Only the lines from the top of the data through the one with "email_config = false ->" are to be written out, each exactly as it stands.

[EXTRACTED MATERIAL — start]

(** X20: whether the SMTP capability accepts the mail or raises makes no
    difference to what [send_completion_mail] returns; without an email
    section nothing is sent; and the call raises only what reading the
    domain or the sender from an existing section raises. *)
Theorem completion_mail_failures (smtp smtp' : Mail.smtp)
    (email_config : Mail.email_config) (username : string)
    (gethostname : unit -> string) (filename home_dirs summary : string)
    (outbox : list Mail.mail) :
  Mail.send_completion_mail smtp email_config username gethostname filename
    home_dirs summary outbox
  = Mail.send_completion_mail smtp' email_config username gethostname
      filename home_dirs summary outbox
  /\ (Mail.cfg_exists email_config = false ->
      Mail.send_completion_mail smtp email_config username gethostname
        filename home_dirs summary outbox = Ok outbox)
  /\ (forall ex,
         Mail.send_completion_mail smtp email_config username gethostname
           filename home_dirs summary outbox = Raise ex ->
         Mail.cfg_exists email_config = true
         /\ (Mail.cfg_get email_config "user_domain" = Raise ex
             \/ Mail.cfg_get email_config "sender" = Raise ex)).
Proof.
  unfold Mail.send_completion_mail, Mail.sendEmail, Mail.sendmail.
  split; [|split].
  - destruct (Mail.cfg_exists email_config); [|reflexivity].
    destruct (Mail.cfg_get email_config "user_domain"); [|reflexivity].
    simpl. destruct (Mail.cfg_get email_config "sender"); [|reflexivity].
    simpl. destruct (Mail.accepts smtp _), (Mail.accepts smtp' _);
      reflexivity.
  - intros ->. reflexivity.
  - intros ex H. destruct (Mail.cfg_exists email_config); [|discriminate H].
    split; [reflexivity|].
    destruct (Mail.cfg_get email_config "user_domain") as [domain|ex1];
      simpl in H; [|left; congruence].
    destruct (Mail.cfg_get email_config "sender") as [sender|ex2];
      simpl in H; [|right; congruence].
    destruct (Mail.accepts smtp _); discriminate H.
Qed.

Lemma completion_mail_failures_witness :
  Mail.send_completion_mail Sample.smtp_ok
    {| Mail.cfg_exists := false;
       Mail.cfg_get := fun k => Raise (Exn (OtherError "NoSectionError") k) |}
    "somebody" (fun _ => "mock_host") "data.db" "/home" "some summary" []
  = Ok [].
Proof.
  apply (proj1 (proj2 (completion_mail_failures Sample.smtp_ok Sample.smtp_ok
                         {| Mail.cfg_exists := false;
                            Mail.cfg_get := fun k =>
                              Raise (Exn (OtherError "NoSectionError") k) |}
                         "somebody" (fun _ => "mock_host") "data.db" "/home"
                         "some summary" []))).
  reflexivity.
Defined.

Lemma sub_from_length (n : nat) (s : string) :
  String.length (Re.sub_from n strip_counts_pattern "" s) <= String.length s.
Proof.
  revert s. induction n as [|n IH]; intros s; [simpl; lia|].
  destruct s as [|a s]; [simpl; lia|]. cbn [Re.sub_from].
  destruct (Re.match_here strip_counts_pattern (String a s)) as [rest|].
  - destruct (String.length rest <? String.length (String a s))%nat eqn:E.
    + apply Nat.ltb_lt in E. specialize (IH rest).
      change ("" +:+ Re.sub_from n strip_counts_pattern "" rest)
        with (Re.sub_from n strip_counts_pattern "" rest).
      cbn [String.length] in *. lia.
    + specialize (IH s). cbn [String.length]. lia.
  - specialize (IH s). cbn [String.length]. lia.
Qed.

(** X21: [strip_counts] never returns a text longer than the label. *)
Theorem strip_counts_never_longer (txt : string) :
  String.length (strip_counts txt) <= String.length txt.
Proof. apply sub_from_length. Qed.
(** * AVIENTER 2D rocket flight simulator: the physics engine, embedded and verified

    A shallow embedding of [RocketConstants], [RocketPhysics.jsx] and
    [RocketLandingPrediction.jsx].  JavaScript numbers are IEEE-754 binary64
    values, modelled by Rocq's primitive [float]; the loop of
    [calculateFlightPath] is a step function on an explicit state record. *)

From Stdlib Require Import ZArith List String Ascii Bool Lia Floats.
Import ListNotations.

#[local] Set Warnings "-inexact-float,-register-all".
Local Open Scope float_scope.

(** ** JavaScript numbers *)

(** The global [isNaN] and [isFinite] on a number. *)
Definition isNaN (x : float) : bool := is_nan x.
Definition isFinite (x : float) : bool := is_finite x.

(** A mathematical integer as a number (rounded to nearest when it does not fit). *)
Definition of_Z (z : Z) : float := SF2Prim (binary_normalize prec emax z 0 false).

(** The integer below a finite number ([None] for NaN and the infinities). *)
Definition floorZ (x : float) : option Z :=
  match Prim2SF x with
  | S754_zero _ => Some 0%Z
  | S754_finite s m e =>
      let n := if s then Z.neg m else Z.pos m in
      Some (if (0 <=? e)%Z then (n * 2 ^ e)%Z else (n / 2 ^ (- e))%Z)
  | _ => None
  end.
(** * The document-state handler of [src/lambda/state-manager.py]

    A shallow embedding of the Lambda handler that keeps, per file name, the
    processing state of a document in a DynamoDB table, and the properties
    its specification states about it.

    Python values are embedded as the inductive [value]; the handler's
    effects (the table, the wall clock, standard output, exceptions) are
    threaded through the monad [M] over an explicit [world].  Python's
    [json.loads] is a parameter of the development, [json.dumps] is kept
    symbolic (a response body is identified by the document it serialises). *)

From Stdlib Require Import ZArith NArith String Ascii List Bool Lia.
From Stdlib Require Import Floats.SpecFloat.
From stdpp Require Import gmap strings.

Set Warnings "-register-all".
Open Scope string_scope.

(** ** Python values *)

(** The values a decoded JSON request is made of: [None], booleans, integers,
    floats, strings, lists and string-keyed dictionaries. *)
Inductive value : Type :=
| VNone
| VBool (b : bool)
| VInt (n : Z)
| VFloat (f : spec_float)
| VStr (s : string)
| VList (l : list value)
| VDict (d : gmap string value).

(** [type(v).__name__] *)
Definition type_name (v : value) : string :=
  match v with
  | VNone => "NoneType"
  | VBool _ => "bool"
  | VInt _ => "int"
  | VFloat _ => "float"
  | VStr _ => "str"
  | VList _ => "list"
  | VDict _ => "dict"
  end.

(** [bool(v)]: what [not v] tests. *)
Definition truthy (v : value) : bool :=
  match v with
  | VNone => false
  | VBool b => b
  | VInt n => negb (n =? 0)%Z
  | VFloat (S754_zero _) => false
  | VFloat _ => true
  | VStr s => negb (String.eqb s "")
  | VList l => match l with [] => false | _ :: _ => true end
  | VDict d => negb (size d =? 0)%nat
  end.

(** ** Exceptions *)

Record exn : Type := Exn { exn_class : string; exn_text : string }.

(** [str(e)] *)
Definition str_exn (e : exn) : string := exn_text e.

Definition result (A : Type) : Type := (exn + A)%type.

(** The exception raised by [v.attr] when [v] has no such attribute. *)
Definition AttributeError (v : value) (attr : string) : exn :=
  Exn "AttributeError"
      ("'" +:+ type_name v +:+ "' object has no attribute '" +:+ attr +:+ "'").

(** [obj.get(key, default)]; only dictionaries have a [get]. *)
Definition py_get (obj : value) (key : string) (dflt : value) : result value :=
  match obj with
  | VDict d => inr (default dflt (d !! key))
  | _ => inl (AttributeError obj "get")
  end.

(** ASCII upper-casing of one character. *)
Definition upper_ascii (c : ascii) : ascii :=
  let n := N_of_ascii c in
  if ((97 <=? n) && (n <=? 122))%N then ascii_of_N (n - 32) else c.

[EXTRACTED MATERIAL — finish]

• _WORKED SOLUTION_
(** X20: whether the SMTP capability accepts the mail or raises makes no
    difference to what [send_completion_mail] returns; without an email
    section nothing is sent; and the call raises only what reading the
    domain or the sender from an existing section raises. *)
Theorem completion_mail_failures (smtp smtp' : Mail.smtp)
    (email_config : Mail.email_config) (username : string)
    (gethostname : unit -> string) (filename home_dirs summary : string)
    (outbox : list Mail.mail) :
  Mail.send_completion_mail smtp email_config username gethostname filename
    home_dirs summary outbox
  = Mail.send_completion_mail smtp' email_config username gethostname
      filename home_dirs summary outbox
  /\ (Mail.cfg_exists email_config = false ->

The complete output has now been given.